What's with the differentiation between Roman Catholics and "Protestant Christians"? Sounds like your friend doesn't consider Roman Catholics to be Christian. I take exception. I am a better Christian and pastor for the Roman Catholics who have and continue to be my Spiritual Director.
God's Blessing,
Kathy Sweet

Brian_Reynolds_Missionary said...

I see your point Kathy and believe me I would never aim to offend with any of my posts, but what I believe Mayson is trying to say is that the majority of Roman Catholics here in Austria do not display any signs of having a personal realtionship with Jesus Christ and that they mainly adhere to the traditions of the Church and not really to Christ's laws. The main point that I took out of the text was that VCS is doing a valuable service to the missionary community here in Austria. Without the low-cost education that VCS provides, many of the missionaries that are currently working here in Austria would not be. So we serve the missions community but also we reach out to the international and business community here in Vienna. There are other schools in Europe similar to ours. For example, Budapest, the International Christian School of Budapest, Hungary is a school that has mainly missionary kids, they don't have a very international student body. The Lord has truly taken VCS and made it a school of the nations. I guess I just really wanted to say that my reason for posting Mayson's text was not because he apparently considers Catholics to not be Christian. I have some amazing friends from college that are devout Catholics and the tradition is a very good thing. What he is trying to say I believe that as a whole Catholics here in Europe tend to lack the "Christ" in "Christ"ian. It was the same kind of deal in the Czech Republic, but then again it really isn't my place to judge whether anyone is in the right kind of relationship with Jesus. So to answer your question of what the difference between Roman Catholic and Protestant is I would say that I have trouble sometimes believing what everything the pope says is true. So with protestants mostly going by the Word of God, I would say that they might be closer to having the Truth, but only God knows so why debate anyway. I guess this stuff is all really hard for me. Thank you for your comment though, your husband and you always make me think more than is comfortable for me and I am grateful! :) God bless!


Anonymous said...


Instead of asking, "Is Vienna a valid mission field?" why not ask, "What is God calling me to do?" I don't think there is any location in the world that couldn't accurately be defined as a mission field. We are all called to live out our faith every day--where ever we happen to be. The struggle (for me) is in knowing what it is God is calling me to do today.
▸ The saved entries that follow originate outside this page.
(** Attribute assignment. *)
Definition set_nx v (s : ShiftRegistrar) :=
  mkShiftRegistrar v (ny s) (coords_ver s) (coords_hor s) (shifts s) (tiles s)
    (last_ver s) (last_hor s) (ovrlp s) (acqOrder s) (shift_tile_dep_tiles s)
    (px_size s) (size s) (posX s) (posY s) (pos_prev_x s) (osize s) (tsize s).
Definition set_coords_ver v (s : ShiftRegistrar) :=
  mkShiftRegistrar (nx s) (ny s) v (coords_hor s) (shifts s) (tiles s)
    (last_ver s) (last_hor s) (ovrlp s) (acqOrder s) (shift_tile_dep_tiles s)
    (px_size s) (size s) (posX s) (posY s) (pos_prev_x s) (osize s) (tsize s).
Definition set_coords_hor v (s : ShiftRegistrar) :=
  mkShiftRegistrar (nx s) (ny s) (coords_ver s) v (shifts s) (tiles s)
    (last_ver s) (last_hor s) (ovrlp s) (acqOrder s) (shift_tile_dep_tiles s)
    (px_size s) (size s) (posX s) (posY s) (pos_prev_x s) (osize s) (tsize s).
Definition set_shifts v (s : ShiftRegistrar) :=
  mkShiftRegistrar (nx s) (ny s) (coords_ver s) (coords_hor s) v (tiles s)
    (last_ver s) (last_hor s) (ovrlp s) (acqOrder s) (shift_tile_dep_tiles s)
    (px_size s) (size s) (posX s) (posY s) (pos_prev_x s) (osize s) (tsize s).
Definition set_tiles v (s : ShiftRegistrar) :=
  mkShiftRegistrar (nx s) (ny s) (coords_ver s) (coords_hor s) (shifts s) v
    (last_ver s) (last_hor s) (ovrlp s) (acqOrder s) (shift_tile_dep_tiles s)
    (px_size s) (size s) (posX s) (posY s) (pos_prev_x s) (osize s) (tsize s).
Definition set_last_ver v (s : ShiftRegistrar) :=
  mkShiftRegistrar (nx s) (ny s) (coords_ver s) (coords_hor s) (shifts s) (tiles s)
    v (last_hor s) (ovrlp s) (acqOrder s) (shift_tile_dep_tiles s)
    (px_size s) (size s) (posX s) (posY s) (pos_prev_x s) (osize s) (tsize s).
Definition set_last_hor v (s : ShiftRegistrar) :=
  mkShiftRegistrar (nx s) (ny s) (coords_ver s) (coords_hor s) (shifts s) (tiles s)
    (last_ver s) v (ovrlp s) (acqOrder s) (shift_tile_dep_tiles s)
    (px_size s) (size s) (posX s) (posY s) (pos_prev_x s) (osize s) (tsize s).
Definition set_ovrlp v (s : ShiftRegistrar) :=
  mkShiftRegistrar (nx s) (ny s) (coords_ver s) (coords_hor s) (shifts s) (tiles s)
    (last_ver s) (last_hor s) v (acqOrder s) (shift_tile_dep_tiles s)
    (px_size s) (size s) (posX s) (posY s) (pos_prev_x s) (osize s) (tsize s).
Definition set_acqOrder v (s : ShiftRegistrar) :=
  mkShiftRegistrar (nx s) (ny s) (coords_ver s) (coords_hor s) (shifts s) (tiles s)
    (last_ver s) (last_hor s) (ovrlp s) v (shift_tile_dep_tiles s)
    (px_size s) (size s) (posX s) (posY s) (pos_prev_x s) (osize s) (tsize s).
Definition set_shift_tile_dep_tiles v (s : ShiftRegistrar) :=
  mkShiftRegistrar (nx s) (ny s) (coords_ver s) (coords_hor s) (shifts s) (tiles s)
    (last_ver s) (last_hor s) (ovrlp s) (acqOrder s) v
    (px_size s) (size s) (posX s) (posY s) (pos_prev_x s) (osize s) (tsize s).
Definition set_px_size v (s : ShiftRegistrar) :=
  mkShiftRegistrar (nx s) (ny s) (coords_ver s) (coords_hor s) (shifts s) (tiles s)
    (last_ver s) (last_hor s) (ovrlp s) (acqOrder s) (shift_tile_dep_tiles s)
    v (size s) (posX s) (posY s) (pos_prev_x s) (osize s) (tsize s).
Definition set_size v (s : ShiftRegistrar) :=
  mkShiftRegistrar (nx s) (ny s) (coords_ver s) (coords_hor s) (shifts s) (tiles s)
    (last_ver s) (last_hor s) (ovrlp s) (acqOrder s) (shift_tile_dep_tiles s)
    (px_size s) v (posX s) (posY s) (pos_prev_x s) (osize s) (tsize s).
Definition set_posX v (s : ShiftRegistrar) :=
  mkShiftRegistrar (nx s) (ny s) (coords_ver s) (coords_hor s) (shifts s) (tiles s)
    (last_ver s) (last_hor s) (ovrlp s) (acqOrder s) (shift_tile_dep_tiles s)
    (px_size s) (size s) v (posY s) (pos_prev_x s) (osize s) (tsize s).
Definition set_posY v (s : ShiftRegistrar) :=
  mkShiftRegistrar (nx s) (ny s) (coords_ver s) (coords_hor s) (shifts s) (tiles s)
    (last_ver s) (last_hor s) (ovrlp s) (acqOrder s) (shift_tile_dep_tiles s)
    (px_size s) (size s) (posX s) v (pos_prev_x s) (osize s) (tsize s).
Definition set_pos_prev_x v (s : ShiftRegistrar) :=
  mkShiftRegistrar (nx s) (ny s) (coords_ver s) (coords_hor s) (shifts s) (tiles s)
    (last_ver s) (last_hor s) (ovrlp s) (acqOrder s) (shift_tile_dep_tiles s)
    (px_size s) (size s) (posX s) (posY s) v (osize s) (tsize s).
Definition set_osize v (s : ShiftRegistrar) :=
  mkShiftRegistrar (nx s) (ny s) (coords_ver s) (coords_hor s) (shifts s) (tiles s)
    (last_ver s) (last_hor s) (ovrlp s) (acqOrder s) (shift_tile_dep_tiles s)
    (px_size s) (size s) (posX s) (posY s) (pos_prev_x s) v (tsize s).
Definition set_tsize v (s : ShiftRegistrar) :=
  mkShiftRegistrar (nx s) (ny s) (coords_ver s) (coords_hor s) (shifts s) (tiles s)
    (last_ver s) (last_hor s) (ovrlp s) (acqOrder s) (shift_tile_dep_tiles s)
    (px_size s) (size s) (posX s) (posY s) (pos_prev_x s) (osize s) v.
Have fun one ever said faith was easy.

God's Blessing

Kathy Sweet

Ruth R said...

Brian, Some interesting thoughts. I also had the same thought - Catholics are not Christians?

But, I can understand your heartfelt conviction with the rest of the statement. VCS is serving a great purpose and has been blessed with the opportunity to serve many of God's children. I pray that your mission work will continue to be blessed and grow.
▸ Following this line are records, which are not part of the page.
(** C2, amended.  A fully solvable grid has a Spawn and at least one Gold;
    with more than 16 Gold it is valid for [validateLevel]; with at most 16
    it has an escape position, and it is valid for [validateLevel] exactly
    when, in addition, the Spawn has ground support and every Gold is in
    the reachable set from the Spawn. *)
Theorem fullySolvable_implies (level : Level) :
  isFullySolvable level = true ->
  exists spawn,
    getSpawnPosition level = Some spawn /\
    getGoldPositions level <> [] /\
    (16 < len (getGoldPositions level) -> valid (validateLevel level) = true) /\
    (len (getGoldPositions level) <= 16 ->
       findEscapePositions level <> [] /\
       (valid (validateLevel level) = true <->
        hasGroundSupport level (px spawn) (py spawn) = true /\
        forall gold, In gold (getGoldPositions level) ->
          has (posKey (px gold) (py gold))
              (getReachablePositions level (px spawn) (py spawn)) = true)).
Proof.
  unfold isFullySolvable, canSolveLevel, canSolveLevelWithin.
  destruct (getSpawnPosition level) as [spawn|] eqn:Hsp; [|discriminate].
  destruct (len (getGoldPositions level) =? 0) eqn:Hg0; [discriminate|].
  assert (Hgold : getGoldPositions level <> []).
  { intro Hn. rewrite Hn in Hg0. discriminate. }
  intro Hsolv. exists spawn. split; [reflexivity|]. split; [exact Hgold|].
  destruct (len (getGoldPositions level) >? 16) eqn:Hg16.
  - simpl in Hsolv. split; [intros _; exact Hsolv|].
    rewrite Z.gtb_ltb in Hg16. apply Z.ltb_lt in Hg16. lia.
  - rewrite Z.gtb_ltb in Hg16. apply Z.ltb_ge in Hg16.
    split; [lia|]. intros _.
    destruct (len (findEscapePositions level) =? 0) eqn:He; [discriminate|].
    split.
    + intro Hn. rewrite Hn in He. discriminate.
    + rewrite validateLevel_valid_iff. split.
      * intros [s [Hs [Hsup [_ Hall]]]]. rewrite Hsp in Hs.
        inversion Hs; subst s. now split.
      * intros [Hsup Hall]. exists spawn. now repeat split.
Qed.

Lemma fullySolvable_implies_witness :
  exists spawn,
    getSpawnPosition pitLevel = Some spawn /\
    getGoldPositions pitLevel <> [].
Proof.
  assert (E : isFullySolvable pitLevel = true) by (vm_compute; reflexivity).
  destruct (fullySolvable_implies pitLevel E) as [spawn [Hs [Hg _]]].
  exists spawn. split; assumption.
Defined.

(* ------------------------------------------------------------------ *)
(** ** The identity of a visited state *)

(** The entries that the first [n] iterations expanded (popped and not
    pruned), in order. *)
Fixpoint bfsExpanded (level : Level) (n : nat) (st : BfsState) : list QState :=
  match n with
  | O => []
  | S k =>
      match queue st with
      | [] => []
      | current :: _ =>
          (if has (posKey (qx current) (qy current)) (visited st)
           then [] else [current])
            ++ bfsExpanded level k (bfsBody level st)
      end
  end.

(** Two queue entries with the same full identity: the same position and
    the same dug-set. *)
Definition sameIdentity (a b : QState) : Prop :=
  qx a = qx b /\ qy a = qy b /\ forall k, has k (qdug a) = has k (qdug b).

(** The reading of C4 for the breadth-first search: whenever the entry at
    the head of the queue is pruned, an entry with the same position and
    the same dug-set was expanded before. *)
Definition prunedOnlyOnFullIdentity (level : Level) (startX startY : Z) : Prop :=
  forall (n : nat) (current : QState) (rest : list QState),
    let st := Nat.iter n (bfsBody level) (bfsInit startX startY) in
    queue st = current :: rest ->
    has (posKey (qx current) (qy current)) (visited st) = true ->
    exists e, In e (bfsExpanded level n (bfsInit startX startY))
              /\ sameIdentity e current.

(** A spawn on two bricks: the search can step right or dig right.
<<
    M.
    bb
>> *)
Definition digLevel : Level := [ [SPAWN; EMPTY]; [BRICK; BRICK] ].

Example digLevel_trace :
  let st2 := Nat.iter 2 (bfsBody digLevel) (bfsInit 0 0) in
  bfsExpanded digLevel 2 (bfsInit 0 0) = [mkQ 0 0 []; mkQ 1 0 []] /\
  queue st2 = [mkQ 1 0 ["1,1"%string]] /\
  bfsBody digLevel st2 = mkBfs [] (visited st2) (reachable st2) /\
  In (mkMove 1 1 None) (getValidMoves digLevel 1 0 ["1,1"%string]) /\
  has (posKey 1 1) (getReachablePositions digLevel 0 0) = false.
Proof. vm_compute. repeat split; auto. Qed.

(** C4 as stated fails: in [digLevel] the entry at [(1,0)] that carries the
    dug-set [{"1,1"}] is pruned because [(1,0)] was expanded with the empty
    dug-set; no entry with its dug-set was ever expanded. *)
Lemma bfs_prunes_on_position_alone : ~ prunedOnlyOnFullIdentity digLevel 0 0.
Proof.
  intro H.
  destruct (H 2%nat (mkQ 1 0 ["1,1"%string]) [] eq_refl eq_refl)
    as [e [Hin [_ [_ Hdug]]]].
  specialize (Hdug "1,1"%string).
  vm_compute in Hin.
  destruct Hin as [<-|[<-|[]]]; vm_compute in Hdug; discriminate.
Qed.

Lemma bfsBody_visited_mono (level : Level) (st : BfsState) (k : string) :
  has k (visited st) = true -> has k (visited (bfsBody level st)) = true.
Proof.
  intro H. unfold bfsBody. destruct (queue st) as [|c rest]; [exact H|].
  destruct (has (posKey (qx c) (qy c)) (visited st)); simpl; [exact H|].
  now apply has_add_mono.
Qed.

Lemma bfsBody_marks (level : Level) (st : BfsState) (c : QState)
    (rest : list QState) :
  queue st = c :: rest ->
  has (posKey (qx c) (qy c)) (visited (bfsBody level st)) = true.
Proof.
  intro Hq. unfold bfsBody. rewrite Hq.
  destruct (has (posKey (qx c) (qy c)) (visited st)) eqn:E; simpl;
    [exact E|apply has_add_same].
Qed.

Lemma bfsIter_visited_mono (level : Level) (k : string) :
  forall (d : nat) (st : BfsState),
    has k (visited st) = true ->
    has k (visited (Nat.iter d (bfsBody level) st)) = true.
Proof.
  induction d as [|d IH]; intros st H; simpl; [exact H|].
  apply bfsBody_visited_mono. now apply IH.
Qed.

Section SolverIdentity.

Variable level : Level.
Variable goldPositions escapePositions : list Position.

(** [d] further iterations of the solver loop, unless a winning state is
    popped on the way. *)
Fixpoint astarRun (d : nat) (st : AStarState) : option AStarState :=
  match d with
  | O => Some st
  | S k =>
      match astarBody level goldPositions escapePositions st with
      | inl _ => None
      | inr st' => astarRun k st'
      end
  end.

Lemma astarBody_visited_mono (st st' : AStarState) (k : string) :
  astarBody level goldPositions escapePositions st = inr st' ->
  has k (avisited st) = true -> has k (avisited st') = true.
Proof.
  unfold astarBody. intros Hb H.
  destruct (sortByF (openSet st)) as [|c rest].
  - inversion Hb; subst. exact H.
  - destruct (_ && _); [discriminate|].
    destruct (has (nodeKey c) (avisited st)); inversion Hb; subst; simpl;
      [exact H|now apply has_add_mono].
Qed.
Another thought, I like the pictures right in the blog. Is there any way to put spaces in between the pictures so they are spread out more? They are kind of
close together.

Matthew and I will go to a Youth Retreat this Saturday at the campground. Talk to you on Sunday.

Love, Mom

Anonymous said...

What place on this planet isn't a mission field? Austria's just as valid as Southern IL. That's a neat look at one part of the European church. If VCS is meeting a need for the brothers and sisters over there, rock on, yo! Might the Lord show Himself in the process of a mighty Kingdom-building work over there.
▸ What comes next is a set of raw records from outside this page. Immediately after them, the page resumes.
Lemma elicit_then_retry_witness :
  exists resp2 ev2,
    recommend_portfolio int_literal float_literal
      (sample_event "DialogCodeHook"
         (sample_slots (Some "Jane") None (Some "3000") None))
      = Returns (resp2, ev2) /\
    (forall n2 d2 m2,
       dialogAction resp2 <> ElicitSlot n2 d2 (Some "age") m2) /\
    action_type (dialogAction resp2) <> "Close" /\
    (action_type (dialogAction resp2) = "ElicitSlot" ->
     exists resp3 ev3,
       recommend_portfolio int_literal float_literal ev2
         = Returns (resp3, ev3) /\
       action_type (dialogAction resp3) = "Delegate").
Proof.
  apply (elicit_then_retry int_literal float_literal both_invalid_event
           (elicit_slot (Some {["userId" := "u-1"]}) "RecommendPortfolio"
              (sample_slots (Some "Jane") None (Some "3000") None)
              (Some "age") (Message "PlainText" age_message))
           (sample_event "DialogCodeHook"
              (sample_slots (Some "Jane") None (Some "3000") None))
           "RecommendPortfolio"
           (sample_slots (Some "Jane") None (Some "3000") None)
           (Some "age") (Message "PlainText" age_message));
    [vm_compute; reflexivity | reflexivity].
Defined.

Lemma response_message_plain_text_witness :
  contentType
    (Message "PlainText"
       (closing_content (Some "Jane")
          (get_initial_recommendation (Some "High")))) = "PlainText" /\
  "Close" <> "Delegate".
Proof.
  apply (response_message_plain_text int_literal float_literal
           fulfilment_event
           (close (sessionAttributes fulfilment_event) "Fulfilled"
              (Message "PlainText"
                 (closing_content (Some "Jane")
                    (get_initial_recommendation (Some "High")))))
           fulfilment_event).
  vm_compute. reflexivity.
Defined.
I understand my history enough to see the unfortunate animosity between Catholicism and Protestantism that keeps getting in the way at times. I see how the religious power play might've hindered true Christian growth in the past. After all, European history is littered with that sort of thing. From what you've seen, are Catholics and Protestants starting to come beside each other for Kingdom building (as must be the case for proper unity in the body)? We've got such a rich faith heritage if we look at the church before all the splits and dissention that followed.